Ao terminar o seu trabalho depois de horas sem descanso se calou. A chuva lá fora era forte. Os filtros de sua cabana de metal na favela dos descartáveis estavam falhando. Ele sentia o gosto de sangue na boca, suas mãos tremiam ao apertar o botão de iniciar. A formatação era rápida naquele modelo e logo as luzes começaram a piscar até acenderem. Todo o bairro ficou de repente na escuridão. Quem sabe fosse algum raio que atingira as fiações das torres de alta tensão ou alguma outra torre eólica. Ou poderia ter sido um pico de energia necessário para começar a fazer o droid funcionar. Fosse como fosse, a tosse do velho acabara, ele não sentia mais nada. Seus olhos haviam perdido o brilho e ele não respirava mais. O droid ao ver com sua câmera de reconhecimento facial o homem caído no chão com um cabo ligado à nuca se abaixou e com uma voz de criança começou a perguntar sobre seu pai e a choramingar. Depois ele notou com o mapeamento de seu escâner que o cabo se ligava a uma máquina onde um pendrive com uma fita escrito "Gepetto" estava conectado. Ele pegou o pendrive e conectou em si na sua entrada usb e ao abrir os arquivos não se sentiu mais sozinho nem desamparado.

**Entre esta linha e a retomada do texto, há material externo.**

(** X6.  Every batch normalization that is built has four parameters of
    shape [(channels,)], where [channels] is the first dimension of the
    first input, named after the layer with the suffixes [scale], [bias],
    [mean] and [var]; it is spatial, without the cuDNN engine, with the
    layer's epsilon and a running count of 0.  A layer without pretrained
    tensors ([None] or an empty list) is built with the initial values 1, 0,
    1 and 0. *)
Theorem batch_normalization_parameters :
  forall (cntk_layer : cntk_layer) (inputs : list Function),
    let name := op_name cntk_layer in
    let built x channels scale_init bias_init mean_init var_init :=
      ops.batch_normalization (ops.Output x)
        (ops.parameter [channels] scale_init (join_dot [name; "scale"]))
        (ops.parameter [channels] bias_init (join_dot [name; "bias"]))
        (ops.parameter [channels] mean_init (join_dot [name; "mean"]))
        (ops.parameter [channels] var_init (join_dot [name; "var"]))
        true false (epsilon (params cntk_layer)) (ops.constant 0 [] "") name in
    (forall expr,
        ApiSetup.batch_normalization cntk_layer inputs = Ok expr ->
        exists x rest channels dims scale_init bias_init mean_init var_init,
          inputs = x :: rest /\
          output_shape x = channels :: dims /\
          ApiSetup.batch_normalization_init cntk_layer
          = Ok (scale_init, bias_init, mean_init, var_init) /\
          expr = built x channels scale_init bias_init mean_init var_init) /\
    (forall x rest channels dims,
        inputs = x :: rest ->
        output_shape x = channels :: dims ->
        has_tensors cntk_layer = false ->
        ApiSetup.batch_normalization cntk_layer inputs
        = Ok (built x channels (InitScalar 1) (InitScalar 0) (InitScalar 1) (InitScalar 0))).
Proof.
  intros cntk_layer inputs name built. split.
  - intros expr. unfold ApiSetup.batch_normalization.
    destruct inputs as [|x rest]; [discriminate|]. simpl.
    unfold ops.sanitize_input.
    destruct (output_shape x) as [|channels dims] eqn:Hshape; [discriminate|]. simpl.
    destruct (ApiSetup.batch_normalization_init cntk_layer)
      as [[[[scale_init bias_init] mean_init] var_init]|e]; [|discriminate].
    simpl. intros [= <-].
    exists x, rest, channels, dims, scale_init, bias_init, mean_init, var_init.
    repeat split. exact Hshape.
  - intros x rest channels dims -> Hshape Hnone.
    unfold ApiSetup.batch_normalization. simpl.
    unfold ops.sanitize_input. rewrite Hshape. simpl.
    unfold ApiSetup.batch_normalization_init. rewrite Hnone. reflexivity.
Qed.

Lemma batch_normalization_parameters_witness :
  ApiSetup.batch_normalization
    (Examples.layer "bn" "batch_normalization" ["conv"] (Some []))
    [Examples.feature_map]
  = Ok (ops.batch_normalization (ops.Output Examples.feature_map)
          (ops.parameter [2] (InitScalar 1) "bn.scale")
          (ops.parameter [2] (InitScalar 0) "bn.bias")
          (ops.parameter [2] (InitScalar 1) "bn.mean")
          (ops.parameter [2] (InitScalar 0) "bn.var")
          true false (1 # 100000)%Q (ops.constant 0 [] "") "bn").
Proof.
  exact (proj2 (batch_normalization_parameters
                  (Examples.layer "bn" "batch_normalization" ["conv"] (Some []))
                  [Examples.feature_map])
           Examples.feature_map [] 2 [4; 4] eq_refl eq_refl eq_refl).
Defined.

Local Arguments numpy.transpose_flat : simpl never.

Lemma dense_scale_init_fits (transpose : bool) (input_channel : list Z)
    (output_channel flattened_channel : Z) (weight : ndarray) :
  List.Forall (fun d => 0 <= d) input_channel ->
  0 <= output_channel ->
  Py.reduce_mul input_channel = Ok flattened_channel ->
  Z.of_nat (length (flat weight)) = flattened_channel * output_channel ->
  ApiSetup.dense_scale_init transpose output_channel flattened_channel
    (input_channel ++ [output_channel]) weight
  = Ok {| shape := map Z.to_nat (input_channel ++ [output_channel]);
          flat := if transpose
                  then numpy.transpose_flat
                         [Z.to_nat output_channel; Z.to_nat flattened_channel]
                         (flat weight)
                  else flat weight |}.
Proof.
  intros Hinput Houtput Hflattened Hcount.
  apply reduce_mul_product in Hflattened.
  pose proof (product_nonneg _ Hinput) as Hnonneg. rewrite <- Hflattened in Hnonneg.
  assert (Hshape : List.Forall (fun d => 0 <= d) (input_channel ++ [output_channel])).
  { apply Forall_app. split; [exact Hinput|]. repeat constructor. exact Houtput. }
  assert (Hlen : length (flat weight)
                 = (Z.to_nat output_channel * Z.to_nat flattened_channel)%nat) by nia.
  unfold ApiSetup.dense_scale_init, numpy.copy. destruct transpose.
  - rewrite (reshape_same_size weight [output_channel; flattened_channel])
      by (repeat constructor; simpl; lia).
    simpl. unfold numpy.transpose. cbn [shape flat map rev app].
    rewrite reshape_same_size; cbn [shape flat]; [reflexivity|exact Hshape|].
    rewrite product_app, <- Hflattened.
    rewrite (transpose_flat_matrix_length _ _ _ Hlen). simpl. lia.
  - rewrite reshape_same_size; [reflexivity|exact Hshape|].
    rewrite product_app, <- Hflattened. simpl. lia.
Qed.

Lemma dense_scale_init_misfits (transpose : bool) (input_channel : list Z)
    (output_channel flattened_channel : Z) (weight : ndarray) :
  List.Forall (fun d => 0 <= d) input_channel ->
  0 <= output_channel ->
  Py.reduce_mul input_channel = Ok flattened_channel ->
  Z.of_nat (length (flat weight)) <> flattened_channel * output_channel ->
  ApiSetup.dense_scale_init transpose output_channel flattened_channel
    (input_channel ++ [output_channel]) weight
  = Raise ValueError.
Proof.
  intros Hinput Houtput Hflattened Hcount.
  apply reduce_mul_product in Hflattened.
  pose proof (product_nonneg _ Hinput) as Hnonneg. rewrite <- Hflattened in Hnonneg.
  unfold ApiSetup.dense_scale_init. destruct transpose.
  - rewrite reshape_wrong_size; [reflexivity| |].
    + repeat constructor; lia.
    + simpl. lia.
  - apply reshape_wrong_size.
    + apply Forall_app. split; [exact Hinput|]. repeat constructor. exact Houtput.
    + rewrite product_app, <- Hflattened. simpl. lia.
Qed.

(** X7.  A dense layer with two pretrained tensors, on an input of known
    shape, is built exactly when the weight holds as many entries as the
    flattened input times the number of outputs; otherwise the reshape
    raises [ValueError].  When it is built the weight parameter has the
    shape of the input followed by the number of outputs, its buffer is
    that of the tensor (or of its transpose as a matrix of [num_output]
    rows), and the bias tensor is handed on as it is, whatever its size. *)
Theorem dense_built_iff_weight_fits :
  forall (cntk_layer : cntk_layer) (x : Function) (rest : list Function)
         (scale_tensor bias_tensor : tensor) (flattened_channel : Z),
    parameter_tensor cntk_layer = Some [scale_tensor; bias_tensor] ->
    List.Forall (fun d => 0 <= d) (output_shape x) ->
    0 <= num_output (params cntk_layer) ->
    Py.reduce_mul (output_shape x) = Ok flattened_channel ->
    let output_channel := num_output (params cntk_layer) in
    let count := Z.of_nat (length (flat (data scale_tensor))) in
    let scale_shape := output_shape x ++ [output_channel] in
    (count <> flattened_channel * output_channel ->
     ApiSetup.dense cntk_layer (x :: rest) = Raise ValueError) /\
    (count = flattened_channel * output_channel ->
     ApiSetup.dense cntk_layer (x :: rest)
     = Ok (BlockApiSetup.linear [output_channel] scale_shape
             {| shape := map Z.to_nat scale_shape;
                flat := if transpose (params cntk_layer)
                        then numpy.transpose_flat
                               [Z.to_nat output_channel; Z.to_nat flattened_channel]
                               (flat (data scale_tensor))
                        else flat (data scale_tensor) |}
             (data bias_tensor) (op_name cntk_layer) (ops.Output x))).
Proof.
  intros cntk_layer x rest scale_tensor bias_tensor flattened_channel
         Htensors Hinput Houtput Hflattened. cbv zeta.
  unfold ApiSetup.dense, has_tensors, tensors. rewrite Htensors. simpl.
  unfold ops.sanitize_input. rewrite Hflattened. simpl. unfold numpy.asarray. split.
  - intros Hcount.
    now rewrite (dense_scale_init_misfits _ _ _ _ _ Hinput Houtput Hflattened Hcount).
  - intros Hcount.
    now rewrite (dense_scale_init_fits _ _ _ _ _ Hinput Houtput Hflattened Hcount).
Qed.
(** * LTA rankings tool: table extraction, sanitization and page aggregation

    A shallow embedding of [lta_rankings_gui.pyw]: the two table extractors
    ([extract_ranking_table], [extract_online_entries_table]) and the page
    loop of [scrape_rankings], over a small model of the pandas operations
    they call.

    - Text is a [string]; a character is a code point below 256, and
      [isspace], [lower] and case-blind search are Python's on that range.
    - A table is a [DataFrame]: its column labels and its body rows, cells
      by position.  The row index is left out: every mask the program
      applies is computed from the very frame it filters, so alignment is
      positional.
    - A Python exception is a [Raise] in the [result] monad.
    - The extractors take what [pd.read_html] made of the markup; the page
      loop takes what the browser shows for each page number.
    - The page count is the ceiling of the binary64 quotient, as Python
      computes it (see [pages_needed]). *)

From Stdlib Require Import List String Ascii ZArith Lia Bool Arith.
From Stdlib Require Import DecimalString DecimalNat DecimalZ.
Import ListNotations.
Open Scope string_scope.
Open Scope list_scope.
Open Scope nat_scope.

(** ** Python strings *)

Module PyStr.

(** [str.isspace] on one character. *)
Definition isspace (c : ascii) : bool :=
  let n := nat_of_ascii c in
  ((9 <=? n) && (n <=? 13)) || ((28 <=? n) && (n <=? 32))
  || (n =? 133) || (n =? 160).

Fixpoint lstrip (s : string) : string :=
  match s with
  | EmptyString => EmptyString
  | String c r => if isspace c then lstrip r else s
  end.

Fixpoint rstrip (s : string) : string :=
  match s with
  | EmptyString => EmptyString
  | String c r =>
      match rstrip r with
      | EmptyString => if isspace c then EmptyString else String c EmptyString
      | r' => String c r'
      end
  end.

(** [s.strip()] *)
Definition strip (s : string) : string := rstrip (lstrip s).

Definition lower_char (c : ascii) : ascii :=
  let n := nat_of_ascii c in
  if ((65 <=? n) && (n <=? 90))
     || ((192 <=? n) && (n <=? 222) && negb (n =? 215))
  then ascii_of_nat (n + 32) else c.

(** [s.lower()] *)
Fixpoint lower (s : string) : string :=
  match s with
  | EmptyString => EmptyString
  | String c r => String (lower_char c) (lower r)
  end.

(** [s.startswith(p)] *)
Definition startswith (p s : string) : bool := String.prefix p s.

(** [sub in s] *)
Fixpoint contains (sub s : string) : bool :=
  String.prefix sub s
  || match s with
     | EmptyString => false
     | String _ r => contains sub r
     end.

(** [x in xs] for a list (or set) of strings. *)
Definition list_in (x : string) (xs : list string) : bool :=
  existsb (String.eqb x) xs.

(** [re.search] of an alternation of literals with [re.IGNORECASE]. *)
Definition search_nocase (alternatives : list string) (s : string) : bool :=
  existsb (fun p => contains (lower p) (lower s)) alternatives.

End PyStr.
Import PyStr.

(** ** Exceptions *)

Inductive exn : Type :=
| ValueError | KeyError | AttributeError | InvalidIndexError
| ZeroDivisionError | OverflowError | XMLSyntaxError.

Inductive result (A : Type) : Type :=
| Ok (a : A)
| Raise (e : exn).
Arguments Ok {A} a.
Arguments Raise {A} e.

Definition bind {A B : Type} (m : result A) (k : A -> result B) : result B :=
  match m with
  | Ok a => k a
  | Raise e => Raise e
  end.

Notation "x <- m ;; k" := (bind m (fun x => k))
  (at level 61, m at next level, right associativity).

A consciência de seu criador, de seu pai, estava com ele ali. Assim como ele aprendera também ao acessar os dados do dispositivo que a sua própria consciência fora armazenada anos atrás quando o filho do velho morrera devido as novas doenças que surgiram no mundo. Assim ele armazenou a mente de seu filho durante toda a sua vida até conseguir criar uma máquina que pudesse rodá-la o fazendo voltar à vida em uma forma que jamais sucumbiria novamente às pestes. E agora competia a ele, seu filho droid, repetir o feito de seu pai e construir para ele um avatar para assim lhe transmitir a consciência e reencontrá-lo sem os defeitos irreparáveis da carne.
Como um recém-nascido saindo do útero ele tateou seu caminho para fora da cabana com o corpo de seu pai nos braços e avistou no horizonte a mancha negra nos céus, a metrópole flutuante dos novos humanos e contemplou a vastidão desértica onde os últimos seres humanos nascidos biologicamente definhavam. A tempestade varria os casebres de ferro retorcido da face da Terra e muitos gritavam por socorro enquanto procuravam seus entes soterrados. Naquela loucura o droid percebeu o milagre que seu pai havia feito e do que ele havia lhe protegido e sem remorso largou o corpo para trás e caminhou até a montanha mais alta para adentrar ao reino dos céus.